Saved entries
========================================
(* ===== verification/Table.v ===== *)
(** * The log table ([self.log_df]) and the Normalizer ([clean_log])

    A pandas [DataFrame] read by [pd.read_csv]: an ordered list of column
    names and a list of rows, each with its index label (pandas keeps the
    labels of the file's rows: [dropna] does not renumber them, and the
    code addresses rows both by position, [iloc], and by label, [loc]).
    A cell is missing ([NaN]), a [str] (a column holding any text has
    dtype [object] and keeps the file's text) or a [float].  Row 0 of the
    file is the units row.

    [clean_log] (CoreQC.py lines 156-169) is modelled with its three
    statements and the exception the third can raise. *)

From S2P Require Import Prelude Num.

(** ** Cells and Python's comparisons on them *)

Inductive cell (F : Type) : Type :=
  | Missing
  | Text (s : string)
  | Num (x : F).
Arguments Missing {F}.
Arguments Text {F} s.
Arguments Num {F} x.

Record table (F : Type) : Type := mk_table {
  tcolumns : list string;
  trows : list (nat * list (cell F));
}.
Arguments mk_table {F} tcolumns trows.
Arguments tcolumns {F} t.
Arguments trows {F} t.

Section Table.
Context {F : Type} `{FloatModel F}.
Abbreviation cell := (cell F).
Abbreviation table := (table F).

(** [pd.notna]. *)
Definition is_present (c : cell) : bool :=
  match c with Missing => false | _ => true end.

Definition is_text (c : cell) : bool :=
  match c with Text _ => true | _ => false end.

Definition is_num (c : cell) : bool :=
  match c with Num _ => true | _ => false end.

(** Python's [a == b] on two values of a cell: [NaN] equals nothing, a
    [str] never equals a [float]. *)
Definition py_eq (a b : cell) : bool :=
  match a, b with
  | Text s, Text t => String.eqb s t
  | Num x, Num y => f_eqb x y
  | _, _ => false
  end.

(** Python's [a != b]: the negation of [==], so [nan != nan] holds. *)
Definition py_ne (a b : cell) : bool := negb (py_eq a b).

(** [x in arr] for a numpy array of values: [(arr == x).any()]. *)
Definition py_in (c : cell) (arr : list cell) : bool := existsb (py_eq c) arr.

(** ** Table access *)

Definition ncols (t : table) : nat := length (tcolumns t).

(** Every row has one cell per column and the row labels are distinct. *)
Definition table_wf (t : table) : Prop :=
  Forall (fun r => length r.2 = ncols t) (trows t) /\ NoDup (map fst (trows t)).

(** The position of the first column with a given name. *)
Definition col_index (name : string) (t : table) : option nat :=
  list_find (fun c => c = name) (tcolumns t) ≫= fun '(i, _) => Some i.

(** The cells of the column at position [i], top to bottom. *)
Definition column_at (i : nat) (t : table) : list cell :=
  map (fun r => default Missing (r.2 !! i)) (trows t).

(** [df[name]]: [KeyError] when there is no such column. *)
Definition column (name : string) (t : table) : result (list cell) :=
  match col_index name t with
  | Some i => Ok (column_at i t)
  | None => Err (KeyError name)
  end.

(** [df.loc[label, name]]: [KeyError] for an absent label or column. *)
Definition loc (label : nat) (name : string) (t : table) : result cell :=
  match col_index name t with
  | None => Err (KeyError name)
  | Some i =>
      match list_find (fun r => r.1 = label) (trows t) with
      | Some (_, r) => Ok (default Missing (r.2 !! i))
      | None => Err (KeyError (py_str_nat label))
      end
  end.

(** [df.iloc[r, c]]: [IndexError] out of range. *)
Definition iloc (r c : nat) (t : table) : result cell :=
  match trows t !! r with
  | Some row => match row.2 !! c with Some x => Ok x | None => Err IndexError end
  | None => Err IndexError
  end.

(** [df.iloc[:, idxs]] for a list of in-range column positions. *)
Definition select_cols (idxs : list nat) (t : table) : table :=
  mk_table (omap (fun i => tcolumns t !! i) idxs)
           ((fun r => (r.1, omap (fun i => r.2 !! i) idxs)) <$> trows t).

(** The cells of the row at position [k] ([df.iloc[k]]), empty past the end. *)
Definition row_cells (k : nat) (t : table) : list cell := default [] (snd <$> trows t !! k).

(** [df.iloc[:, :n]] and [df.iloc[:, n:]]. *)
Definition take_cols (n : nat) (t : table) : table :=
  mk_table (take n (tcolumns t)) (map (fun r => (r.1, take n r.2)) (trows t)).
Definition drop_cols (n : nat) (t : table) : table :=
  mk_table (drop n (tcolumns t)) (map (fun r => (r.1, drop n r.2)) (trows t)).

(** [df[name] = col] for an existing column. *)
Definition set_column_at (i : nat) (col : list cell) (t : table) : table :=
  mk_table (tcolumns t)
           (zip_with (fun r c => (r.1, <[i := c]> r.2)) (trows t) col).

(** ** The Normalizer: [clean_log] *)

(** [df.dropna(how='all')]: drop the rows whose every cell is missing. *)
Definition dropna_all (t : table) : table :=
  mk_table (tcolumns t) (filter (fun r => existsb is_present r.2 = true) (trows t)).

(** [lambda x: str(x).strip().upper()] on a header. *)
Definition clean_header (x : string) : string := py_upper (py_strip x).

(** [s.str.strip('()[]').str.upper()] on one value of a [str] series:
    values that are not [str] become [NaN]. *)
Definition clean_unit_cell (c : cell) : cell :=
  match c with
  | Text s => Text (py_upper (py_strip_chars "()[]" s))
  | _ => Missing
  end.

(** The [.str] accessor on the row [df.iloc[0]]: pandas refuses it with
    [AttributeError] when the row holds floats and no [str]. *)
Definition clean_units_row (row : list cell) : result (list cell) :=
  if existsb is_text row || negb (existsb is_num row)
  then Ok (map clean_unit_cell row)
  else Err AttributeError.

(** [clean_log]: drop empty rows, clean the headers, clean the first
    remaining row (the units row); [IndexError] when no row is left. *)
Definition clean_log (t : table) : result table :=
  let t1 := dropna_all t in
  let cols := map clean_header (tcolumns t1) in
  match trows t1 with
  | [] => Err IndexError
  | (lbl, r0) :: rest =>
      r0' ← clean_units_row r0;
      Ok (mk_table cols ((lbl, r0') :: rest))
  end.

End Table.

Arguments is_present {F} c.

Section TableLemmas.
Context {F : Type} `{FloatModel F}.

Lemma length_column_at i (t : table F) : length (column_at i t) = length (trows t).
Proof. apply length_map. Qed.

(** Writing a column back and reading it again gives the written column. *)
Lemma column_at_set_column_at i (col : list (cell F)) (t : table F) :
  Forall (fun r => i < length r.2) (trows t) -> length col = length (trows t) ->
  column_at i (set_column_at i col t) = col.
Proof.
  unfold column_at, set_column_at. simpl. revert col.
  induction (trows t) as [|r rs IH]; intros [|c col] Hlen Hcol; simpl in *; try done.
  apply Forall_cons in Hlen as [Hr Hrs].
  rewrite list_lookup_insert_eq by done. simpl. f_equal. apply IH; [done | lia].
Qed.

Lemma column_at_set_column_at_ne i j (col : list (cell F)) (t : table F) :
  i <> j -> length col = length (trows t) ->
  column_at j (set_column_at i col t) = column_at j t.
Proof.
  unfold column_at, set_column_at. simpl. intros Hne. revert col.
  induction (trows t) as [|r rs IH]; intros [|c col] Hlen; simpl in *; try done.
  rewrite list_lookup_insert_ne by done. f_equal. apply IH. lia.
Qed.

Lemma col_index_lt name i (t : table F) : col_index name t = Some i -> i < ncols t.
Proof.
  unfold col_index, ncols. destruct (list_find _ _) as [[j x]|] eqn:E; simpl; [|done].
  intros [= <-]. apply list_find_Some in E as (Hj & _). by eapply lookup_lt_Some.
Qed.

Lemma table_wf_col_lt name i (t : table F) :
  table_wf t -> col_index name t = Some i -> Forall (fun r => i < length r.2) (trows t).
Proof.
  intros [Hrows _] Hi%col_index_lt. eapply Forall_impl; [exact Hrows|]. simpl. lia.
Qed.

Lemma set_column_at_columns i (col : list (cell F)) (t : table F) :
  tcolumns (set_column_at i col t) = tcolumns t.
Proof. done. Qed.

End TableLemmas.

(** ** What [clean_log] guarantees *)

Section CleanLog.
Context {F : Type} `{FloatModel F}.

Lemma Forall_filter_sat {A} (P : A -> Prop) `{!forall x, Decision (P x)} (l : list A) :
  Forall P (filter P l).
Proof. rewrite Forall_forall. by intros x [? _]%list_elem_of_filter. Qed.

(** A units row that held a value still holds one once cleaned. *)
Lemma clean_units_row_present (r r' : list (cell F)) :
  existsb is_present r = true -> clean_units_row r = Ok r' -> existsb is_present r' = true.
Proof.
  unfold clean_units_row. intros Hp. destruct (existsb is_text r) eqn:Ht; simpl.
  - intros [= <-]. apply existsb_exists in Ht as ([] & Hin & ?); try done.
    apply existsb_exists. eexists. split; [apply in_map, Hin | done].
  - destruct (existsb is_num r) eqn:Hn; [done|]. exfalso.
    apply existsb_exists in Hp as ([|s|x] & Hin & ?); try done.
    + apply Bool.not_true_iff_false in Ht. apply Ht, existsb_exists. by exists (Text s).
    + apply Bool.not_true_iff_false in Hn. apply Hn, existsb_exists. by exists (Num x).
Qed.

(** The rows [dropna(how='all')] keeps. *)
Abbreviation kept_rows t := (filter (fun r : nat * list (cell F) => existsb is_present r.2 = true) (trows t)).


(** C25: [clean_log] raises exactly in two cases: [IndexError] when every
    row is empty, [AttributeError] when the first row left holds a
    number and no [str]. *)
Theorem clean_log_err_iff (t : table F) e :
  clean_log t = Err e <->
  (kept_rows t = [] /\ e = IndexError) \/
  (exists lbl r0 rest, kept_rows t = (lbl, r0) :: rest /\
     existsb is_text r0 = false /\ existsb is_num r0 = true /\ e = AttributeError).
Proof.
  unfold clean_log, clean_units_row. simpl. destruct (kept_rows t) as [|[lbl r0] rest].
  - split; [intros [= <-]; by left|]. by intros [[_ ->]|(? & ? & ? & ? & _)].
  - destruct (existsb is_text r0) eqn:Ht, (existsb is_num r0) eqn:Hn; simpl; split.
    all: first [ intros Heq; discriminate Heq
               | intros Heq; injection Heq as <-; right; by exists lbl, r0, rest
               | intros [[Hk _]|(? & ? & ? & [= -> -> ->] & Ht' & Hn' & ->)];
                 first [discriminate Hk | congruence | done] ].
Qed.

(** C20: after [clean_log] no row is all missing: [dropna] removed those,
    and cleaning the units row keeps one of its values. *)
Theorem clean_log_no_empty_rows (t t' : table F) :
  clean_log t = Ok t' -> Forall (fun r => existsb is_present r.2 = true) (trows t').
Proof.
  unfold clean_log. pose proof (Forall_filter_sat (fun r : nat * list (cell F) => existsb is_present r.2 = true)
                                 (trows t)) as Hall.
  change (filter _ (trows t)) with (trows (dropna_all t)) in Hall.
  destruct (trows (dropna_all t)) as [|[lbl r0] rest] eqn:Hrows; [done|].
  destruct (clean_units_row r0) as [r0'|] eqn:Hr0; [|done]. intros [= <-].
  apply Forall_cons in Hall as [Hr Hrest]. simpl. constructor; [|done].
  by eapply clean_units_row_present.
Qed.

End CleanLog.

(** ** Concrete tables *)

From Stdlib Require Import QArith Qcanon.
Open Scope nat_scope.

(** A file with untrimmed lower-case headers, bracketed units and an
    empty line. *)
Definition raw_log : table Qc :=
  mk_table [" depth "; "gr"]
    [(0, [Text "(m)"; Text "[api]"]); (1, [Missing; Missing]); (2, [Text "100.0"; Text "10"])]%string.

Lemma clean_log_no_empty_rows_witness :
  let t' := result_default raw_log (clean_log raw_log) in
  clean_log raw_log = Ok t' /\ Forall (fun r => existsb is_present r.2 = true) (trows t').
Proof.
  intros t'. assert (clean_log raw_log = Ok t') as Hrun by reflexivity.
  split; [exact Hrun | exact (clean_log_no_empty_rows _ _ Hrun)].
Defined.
========================================
**WORK INSTRUCTION:**
Each line carrying the string "rewrite" should be copied out from the entries.

**TASK RESPONSE:**
  rewrite list_lookup_insert_eq by done. simpl. f_equal. apply IH; [done | lia].
  rewrite list_lookup_insert_ne by done. f_equal. apply IH. lia.
Proof. rewrite Forall_forall. by intros x [? _]%list_elem_of_filter. Qed.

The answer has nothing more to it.